Так пал король Луи-Филипп, низвергнутый революцией, в которой ни разу не произнесено было: «vive la république!»[33]
Во дворце его, под предлогом охранения от внезапного нападению, поселилась затем толпа работников и всех возможных лиц, которые потребовали себе содержания от государства и получили его. Несколько недель жила она потом в Тюльери, предаваясь всевозможным оргиям добрая часть которых уплачивалась казной, и нисколько не располагая покинуть его. Нужен был отряд солдат национальной гвардии, чтоб выжить этих странных охранителей из их убежища, и дело еще не обошлось без протестации, волнений и упреков временному правительству в посягновении на права народа.

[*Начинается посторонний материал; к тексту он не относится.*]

(* ===== verification/WorkerContract.v ===== *)
(** * The worker's side of the command channel ([inspectord/workers/contract.py])

    The reader thread cuts the worker's standard input into lines, drops what
    is too long or malformed, asks [handle_command] and answers with a
    [command_result] event. The clock is in seconds; [float_repr] prints and
    [float_parse] reads floats, [py_type] and [py_repr] are Python's
    [type(v).__name__] and [repr]; the handler is the subclass's method, [Err]
    when it raises. *)

From S2P Require Import Prelude Schemas Json RateLimit RuleEval.

Definition COMMAND_LINE_MAX_BYTES : nat := (64 * 1024)%nat.
Definition COMMAND_ARGS_MAX_BYTES : Z := 4096.
Definition REJECTED_EMIT_MAX_PER_WINDOW : Z := 30.
Definition REJECTED_EMIT_WINDOW_S : Z := 60.

(** ** Reading lines *)

(** [stream.readline(n)]: up to [n] characters, at most through a newline;
    what it returns and what is left. *)
Fixpoint readline (n : nat) (s : string) : string * string :=
  match n, s with
  | O, _ => (EmptyString, s)
  | _, EmptyString => (EmptyString, EmptyString)
  | S n', String c s' =>
      if Ascii.eqb c newline then (String c EmptyString, s')
      else let '(l, rest) := readline n' s' in (String c l, rest)
  end.

Definition ends_newline (s : string) : bool := endswith (String newline EmptyString) s.

(** [_drain_overlong]; every read takes at least one character. *)
Fixpoint drain_overlong (fuel : nat) (n : nat) (s : string) : string :=
  match fuel with
  | O => s
  | S fuel' =>
      let '(chunk, rest) := readline n s in
      if String.eqb chunk EmptyString || ends_newline chunk then rest else drain_overlong fuel' n rest
  end.

(** The lines [_command_reader] hands on, [n] being the line cap; the fuel is
    the length of the stream, which every iteration shortens. *)
Fixpoint command_reader (fuel : nat) (n : nat) (s : string) : list string :=
  match fuel with
  | O => []
  | S fuel' =>
      let '(line, rest) := readline (S n) s in
      if String.eqb line EmptyString then []
      else if (n <? String.length line)%nat then
        command_reader fuel' n (if ends_newline line then rest else drain_overlong (String.length rest) n rest)
      else line :: command_reader fuel' n rest
  end.

(** ** One line *)

(** [COMMAND_NAME_RE.fullmatch]. *)
Definition command_name_ok (s : string) : bool :=
  (1 <=? String.length s)%nat && (String.length s <=? 64)%nat &&
  str_forall (fun c => is_lower_ascii c || Ascii.eqb c "_"%char) s.

Section Contract.
Context (float_repr : Q -> string) (float_parse : string -> Q) (str_other : pyval -> string) (py_type : pyval -> string)
        (py_repr : pyval -> string) (worker : string)
        (handle_command : string -> dict -> result string pyval).

(** [_command_validation_error]; [Err] is the exception of [json.dumps]. *)
Definition command_validation_error (command args : pyval) : result unit (option string) :=
  match command with
  | PStr name =>
      if negb (command_name_ok name) then Ok (Some "invalid command name"%string)
      else match args with
           | PDict d =>
               match json_text float_repr (PDict d) with
               | None => Err tt
               | Some text =>
                   if COMMAND_ARGS_MAX_BYTES <? Z.of_nat (String.length text)
                   then Ok (Some ("args over " +:+ str_of_Z COMMAND_ARGS_MAX_BYTES +:+ " bytes")) else Ok None
               end
           | _ => Ok (Some "args must be an object"%string)
           end
  | _ => Ok (Some "invalid command name"%string)
  end.

(** [_coerce_command_result]. *)
Definition coerce_command_result (v : pyval) : string * pyval :=
  match v with
  | PDict d =>
      match dict_get "status" d with
      | PStr s =>
          if String.eqb s "accepted" || String.eqb s "rejected"
          then (s, default (PStr EmptyString) (dict_lookup "detail" d))
          else ("rejected"%string, default (PStr ("handler returned invalid status: " +:+ py_repr (PStr s))) (dict_lookup "detail" d))
      | other => ("rejected"%string, default (PStr ("handler returned invalid status: " +:+ py_repr other)) (dict_lookup "detail" d))
      end
  | other => ("rejected"%string, PStr ("handler returned " +:+ py_type other +:+ ", expected dict"))
  end.

(** The reader's state: stamps of recent rejections; whether the loop was woken;
    the events written. *)
Record ReaderState := mkReader {
  rd_rejected : list Z;
  rd_wake : bool;
  rd_out : list Event;
}.
Definition reader_init : ReaderState := mkReader [] false [].

(** [_rejected_emit_allowed]. *)
Definition rejected_emit_allowed (now : Z) (stamps : list Z) : bool * list Z :=
  let stamps := expire REJECTED_EMIT_WINDOW_S now stamps in
  if REJECTED_EMIT_MAX_PER_WINDOW <=? Z.of_nat (length stamps) then (false, stamps) else (true, stamps ++ [now]).

Definition result_args (request_id status detail : string) : EventArgs :=
  {| a_module := worker; a_action := "command_result"; a_category := ["process"%string];
     a_type := ["info"%string]; a_severity := "info"; a_kind := "state";
     a_host := None; a_outcome := None; a_message := Some ("command result: " +:+ status);
     a_process := None; a_file := None; a_user := None; a_source := None; a_destination := None;
     a_network := None; a_service := None; a_package := None; a_device := None;
     a_persistence := None; a_vulnerability := None; a_hunt := None; a_threat := None;
     a_raw := Some [("request_id", PStr request_id); ("status", PStr status); ("detail", PStr detail)]%string;
     a_labels := None; a_ts := None; a_first_seen := false |}.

Несколько замечательных публицистов, Эмиль-Жирарден, Монталиво{37} и др. уже рассказали, что происходило в эти роковые минуты с королем Л.-Филиппом, представлявшим себе революцию как волнение, направленное в пользу г. Тьера и смены прежде бывшего министерства. Он еще в День взятия Тюльери сидел за завтраком с семьей, из-за которого встал уже для того, чтобы подписать воззвание к народу и отречение свое. Один из отряда конных национальных гвардейцев, проводивших короля из Парижа в С.-Клу, известный портной Гюман, передал нам следующие подробности о последних часах короля в окрестностях Парижа.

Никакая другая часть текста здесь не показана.